Development of a multi-sensor analytical trainable system for non-invasive evaluation of adaptedness status of hazardous occupation specialists
Author(s) -
A. Yu Zaitseva,
L. P. Kislyakova,
Yu. Ya. Kislyakov,
S. A. Avduchenko
Publication year - 2019
Publication title -
journal of physics. conference series
Language(s) - English
Resource type - Journals
SCImago Journal Rank - 0.21
H-Index - 85
eISSN - 1742-6596
pISSN - 1742-6588
DOI - 10.1088/1742-6596/1400/3/033022
Subject(s) - hazardous waste , computer science , order (exchange) , artificial intelligence , machine learning , engineering , waste management , finance , economics
Several studies have been conducted in order to develop a new method of non-invasive diagnostics of performance ability of hazardous occupation specialists in terms of the exhaled air condensate parameters with the use of an artificial multi-sensor trainable diagnostic system. The method is based on applying an array of poly-selective electrochemical sensors with cross sensitivity to main physiologically important components of a subject medium.

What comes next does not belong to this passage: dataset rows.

(** An array of strings is read back. *)
Lemma reads_back_strings (indent level : nat) (l : list str) :
  forallb json_safe l = true ->
  reads_back indent level (S (length l)) (JList (JStr <$> l)).
Proof.
  intros Hsafe. split.
  - intros fuel c0 rest Hfuel Hc0.
    destruct fuel as [| fuel]; [lia |].
    destruct l as [| e l].
    + reflexivity.
    + change (JStr <$> e :: l) with (JStr e :: (JStr <$> l)).
      cbn [iterencode]. change (JStr e :: (JStr <$> l)) with (JStr <$> e :: l).
      rewrite fmap_iterencode_strings.
      destruct (join_strings_head (lit "," ++ newline_indent indent (S level)) e l
                  (newline_indent indent level ++ lit "]" ++ c0 :: rest)) as (T & HT).
      rewrite <- !app_assoc.
      change (lit "[" ++ ?X) with (91 :: X). cbn [scan_once].
      change (91 =? 34) with false. change (91 =? 123) with false.
      change (91 =? 91) with true. cbv iota.
      rewrite skip_ws_newline_indent by (rewrite HT; reflexivity).
      rewrite HT, <- HT.
      change (lit "," ++ newline_indent indent (S level))
        with (44 :: newline_indent indent (S level)).
      change (lit "]" ++ c0 :: rest) with (93 :: c0 :: rest).
      apply (array_loop_strings indent level (e :: l) fuel []); [done | done | lia].
  - intros rest. destruct l as [| e l]; reflexivity.
Qed.

(** *** Objects *)

Lemma str_of_int_head (n : Z) :
  exists c (tail : str), str_of_int n = c :: tail /\ (c = 45 \/ 48 <= c <= 57).
Proof.
  unfold str_of_int. destruct (n <? 0) eqn:E.
  - eexists _, _. split; [reflexivity | by left].
  - apply Z.ltb_ge in E. destruct (decide (n = 0)) as [-> | Hne].
    + eexists _, _. split; [reflexivity | right; lia].
    + destruct (digits_of_head (S (Z.to_nat (Z.log2 n))) n
                  ltac:(pose proof (log2_fuel n); lia))
        as (c & tail & -> & Hc).
      eexists _, _. split; [reflexivity | right; lia].
Qed.

Lemma reads_back_int (indent level : nat) (n : Z) :
  int_too_long n = false ->
  reads_back indent level 0 (JInt n).
Proof.
  intros Hlim. split.
  - intros fuel c0 rest Hfuel Hc0. destruct fuel as [| fuel]; [lia |].
    by apply scan_once_int.
  - intros rest. cbn [iterencode].
    destruct (str_of_int_head n) as (c & tail & -> & Hc).
    cbn [app skip_ws]. unfold is_ws.
    destruct (c =? 32) eqn:E1; [apply Z.eqb_eq in E1; lia |].
    destruct (c =? 9) eqn:E2; [apply Z.eqb_eq in E2; lia |].
    destruct (c =? 10) eqn:E3; [apply Z.eqb_eq in E3; lia |].
    destruct (c =? 13) eqn:E4; [apply Z.eqb_eq in E4; lia |].
    reflexivity.
Qed.

Lemma reads_back_string (indent level : nat) (s : str) :
  json_safe s = true -> reads_back indent level 0 (JStr s).
Proof.
  intros Hsafe. split.
  - intros fuel c0 rest Hfuel _. destruct fuel as [| fuel]; [lia |].
    by apply scan_once_string.
  - intros rest. reflexivity.
Qed.

Lemma reads_back_mono (indent level N N' : nat) (v : json) :
  (N <= N')%nat -> reads_back indent level N v -> reads_back indent level N' v.
Proof.
  intros Hle [Hscan Hws]. split; [| done].
  intros fuel c0 rest Hfuel Hc0. apply Hscan; [lia | done].
Qed.

(** The loop of [JSONObject], entered after the quote that opens the
    first key, reads back the items of a written object. *)
Lemma object_loop_items (indent level N : nat) (items : list (str * json)) :
  forall (fuel : nat) (pairs : list (str * json)) (T rest : str),
  items <> [] ->
  Forall (fun item => json_safe (fst item) = true
                      /\ reads_back indent (S level) N (snd item)) items ->
  (length items + N < fuel)%nat ->
  join (44 :: newline_indent indent (S level)) (item_text indent level <$> items)
    ++ newline_indent indent level ++ 125 :: rest = 34 :: T ->
  object_loop fuel T pairs = Decoded (JDict (dict (pairs ++ items)), rest).
Proof.
  induction items as [| [k v] items IH];
    intros fuel pairs T rest Hne Hall Hfuel HT; [done |].
  apply Forall_cons in Hall as [[Hk [Hscan Hws]] Hall]. cbn [fst snd] in *.
  cbn [length] in Hfuel. destruct fuel as [| fuel]; [lia |].
  assert (Hstep : forall REST (c0 : Z) (R : str),
            REST = c0 :: R -> c0 = 44 \/ c0 = 10 ->
            T = concat (escape_char <$> k)
                  ++ 34 :: 58 :: 32 :: iterencode indent v (S level) ++ REST ->
            object_loop (S fuel) T pairs
            = match skip_ws REST with
              | 125 :: rest' => Decoded (JDict (dict (pairs ++ [(k, v)])), rest')
              | 44 :: s4 =>
                  match skip_ws s4 with
                  | 34 :: s5 => object_loop fuel s5 (pairs ++ [(k, v)])
                  | _ => JSONDecodeError
                  end
              | _ => JSONDecodeError
              end).
  { intros REST c0 R -> Hc0 ->. cbn [object_loop].
    rewrite scanstring_body; [| done |].
    2:{ rewrite length_app. cbn [length]. lia. }
    cbn [obind fst snd app skip_ws]. change (is_ws 32) with true. cbv iota.
    rewrite Hws, Hscan by (done || lia). cbn [obind fst snd]. reflexivity. }
  destruct items as [| item2 items].
  - cbn [fmap list_fmap join] in HT. unfold item_text in HT. cbn [fst snd] in HT.
    unfold encode_basestring_ascii, dq in HT.
    rewrite <- !app_assoc in HT. cbn [app] in HT. injection HT as HT.
    rewrite (Hstep (newline_indent indent level ++ 125 :: rest) 10
               (replicate (indent * level) 32 ++ 125 :: rest));
      [| reflexivity | by right | by rewrite <- HT].
    rewrite skip_ws_newline_indent by reflexivity. reflexivity.
  - change (item_text indent level <$> (k, v) :: item2 :: items)
      with (item_text indent level (k, v)
              :: (item_text indent level <$> item2 :: items)) in HT.
    rewrite join_cons_ne in HT by done. unfold item_text at 1 in HT.
    cbn [fst snd] in HT. unfold encode_basestring_ascii at 1, dq in HT.
    rewrite <- !app_assoc in HT. cbn [app] in HT. injection HT as HT.
    assert (Hnext : exists T' : str,
              join (44 :: newline_indent indent (S level))
                (item_text indent level <$> item2 :: items)
              ++ newline_indent indent level ++ 125 :: rest = 34 :: T').
    { destruct items; eexists; reflexivity. }
    destruct Hnext as (T' & HT').
    rewrite (Hstep (44 :: newline_indent indent (S level)
                      ++ join (44 :: newline_indent indent (S level))
                           (item_text indent level <$> item2 :: items)
                      ++ newline_indent indent level ++ 125 :: rest) 44
               (newline_indent indent (S level)
                  ++ join (44 :: newline_indent indent (S level))
                       (item_text indent level <$> item2 :: items)
                  ++ newline_indent indent level ++ 125 :: rest));
      [| reflexivity | by left | by rewrite <- HT].
    cbn [skip_ws]. change (is_ws 44) with false. cbv iota.
    rewrite skip_ws_newline_indent by (rewrite HT'; reflexivity).
    rewrite HT'.
    rewrite (IH fuel (pairs ++ [(k, v)]) T' rest); [| done | done | | done].
    + by rewrite <- app_assoc.
    + cbn [length] in *. lia.
Qed.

Training of the system was implemented according to the principle of grouping test persons using mathematical methods of data processing and correlation with real adaptedness level data obtained during medical and biological examinations. After having been trained, the analytical system enabled subsequent recognition of the “image” of a testee and assigning them to an adaptedness level group. The results obtained prove feasibility of the new multi-sensor trainable complex, its suitability for adaptedness status evaluation of hazardous occupation specialists.